The Green Party and the Democratic Party both link "making things better for working people" with elitist contempt for ordinary people. In doing so they drive working class Americans into the waiting arms of the Republican party who feign respect for the values of working class Americans and link that to an explicitly pro-capitalist ideology. This is how all of the political parties work in tandem to strengthen the dictatorship of the rich.

The Green Party will be used by the ruling class not only to stigmatize ideas that challenge the wealth and privilege and warmongering of the ruling class, but also to thoroughly demoralize those who embrace those ideas and who don't understand why most Americans don't vote for the Green Party's Jill Stein for president. The minuscule vote for the Green Party will do the job. It will tell people opposed to the ruling class, "Abandon hope, you are just a tiny minority and the majority of Americans reject you." This is why the New York Times is giving the Green Party publicity.

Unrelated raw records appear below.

Definition schema_invalid : exn := InvalidArgument "METADATA_SCHEMA_INVALID".
Definition fields_invalid : exn := InvalidArgument "METADATA_FIELDS_INVALID".
(** [[A-Za-z0-9][A-Za-z0-9_.:-]{0,127}] *)
Definition identifier_match (value : string) : bool :=
  match chars value with
  | c :: l => alnum c && (Z.of_nat (length l) <=? 127) && forallb identifier_char l
  | [] => false
  end.
Definition role_known (role : string) : bool := String.eqb role "validation" || String.eqb role "production".
Definition role_name (role : string) : string :=
  if String.eqb role "validation" then "VALIDATION" else "PRODUCTION".
(** [value.object().size() != n || value.at("schemaVersion").integer() != v] *)
Definition schema_is (json : Json) (size version : Z) : res bool :=
  o ← object json;
  if negb (obj_size o =? size) then Ok false
  else v ← at_integer "schemaVersion" json; Ok (v =? version).

Definition parse_legacy_metadata (bytes : string) : res Metadata :=
  json ← parse_json bytes 8192;
  ok ← schema_is json 7 1;
  if negb ok then Err schema_invalid else
  uid ← at_string "unitSystemUid" json;
  role ← at_string "unitRole" json;
  version ← at_string "serviceVersion" json;
  artifact ← at_string "serviceArtifactSha256" json;
  vdp ← at_string "vdpContractVersion" json;
  digest ← at_string "vdpContractSha256" json;
  if negb (identifier_match uid) || negb (role_known role) || (32 <? ssize version)
     || (32 <? ssize vdp) || negb (version_match version) || negb (version_match vdp)
     || negb (is_sha256 artifact) || negb (is_sha256 digest)
  then Err fields_invalid
  else Ok (MkMetadata uid (role_name role) version artifact vdp digest None).

Definition parse_service_instance (value : Json) : res ServiceInstance :=
  o ← object value;
  if negb (obj_size o =? 4) then Err native_identity_invalid else
  index ← at_integer "instanceIndex" value;
  if index <? 0 then Err native_identity_invalid else
  service ← at_string "serviceId" value;
  subject ← at_string "subjectId" value;
  id ← at_string "instanceId" value;
  let instance := MkServiceInstance service subject index id in
  if native_instance_valid instance then Ok instance else Err native_identity_invalid.

(** The package release and the four variables of the environment. *)
Definition env_at (key : string) (environment : gmap string string) : res string :=
  of_option OutOfRange (environment !! key).
Definition release_invalid : exn := InvalidArgument "PACKAGE_RELEASE_INVALID".
Definition parse_service_inputs (bytes : string) (environment : gmap string string)
    : res NativeServiceInputs :=
  release ← parse_json bytes 1024;
  ok ← schema_is release 2 1;
  if negb ok then Err release_invalid else
  version ← at_string "serviceVersion" release;
  if negb (package_version version) then Err release_invalid else
  if negb (Nat.eqb (size environment) 4) then Err (InvalidArgument "NATIVE_IDENTITY_REQUIRED") else
  index ← env_at "AOS_INSTANCE_INDEX" environment;
  if (ssize index =? 0) || (16 <? ssize index)
     || ((1 <? ssize index) && bool_decide (front index = Some "0"%char))
     || negb (all_of is_digit index)
  then Err native_identity_invalid
  else
    item ← env_at "AOS_ITEM_ID" environment;
    subject ← env_at "AOS_SUBJECT_ID" environment;
    id ← env_at "AOS_INSTANCE_ID" environment;
    let instance := MkServiceInstance item subject (dec_value (chars index)) id in
    if native_instance_valid instance then Ok (MkNative version instance) else Err native_identity_invalid.

Definition parse_metadata (bytes : string) (native : NativeServiceInputs) : res Metadata :=
  json ← parse_json bytes 8192;
  ok ← schema_is json 5 2;
  if negb ok then Err schema_invalid else
  uid ← at_string "unitSystemUid" json;
  role ← at_string "unitRole" json;
  vdp ← at_string "vdpContractVersion" json;
  digest ← at_string "vdpContractSha256" json;
  if negb (native_identifier uid) || negb (role_known role) || negb (package_version vdp)
     || negb (is_sha256 digest) || negb (package_version (native_version native))
     || negb (native_instance_valid (native_instance native))
  then Err fields_invalid
  else Ok (MkMetadata uid (role_name role) (native_version native) "" vdp digest
             (Some (native_instance native))).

Instead of the Green Party's liberal and elitist program, we need to build a revolutionary movement that tells the truth--that we live under a dictatorship of the rich. We need a movement that says ordinary people are the source of the positive values in society and, no matter what they think about same-sex marriage and Affirmative Action, they are the ones who should rule. We need a movement that proposes an inspiring vision of society, not one that, like the Green Party, takes capitalism for granted. (For further discussion of this please see Thinking about Revolution.)

The Green Party is a pro-capitalist party. This is evident from the fact that its platform has not a single word critical of capitalism per se. While the Party criticizes "vast concentrations of wealth and power," it proposes merely that corporations be better regulated. Instead of declaring that all of the means of production belong to the public and not to individuals, the Party merely states that the public owns "public lands, pension funds and the public airwaves," implying that there is nothing wrong with all of the rest of the wealth that has been produced by working people and all of the rest of the earth's resources being claimed as the private property of wealthy people.

The Green Party is opposed to revolution. The Party does not say we need a revolution. It does not say that we have a dictatorship of the rich that controls the outcome of elections and will continue to do so as long as they are in power no matter how many reforms we make to the election system. Instead, the Party says that we merely need to reform the election process to make it work "better." The Greens focus on reforms such as campaign finance reform, Instant Runoff Voting and direct election of the president, as if the dictatorship of the rich did not exist, and the only reason the government doesn't do what most Americans want is because our electoral system isn't quite perfect yet.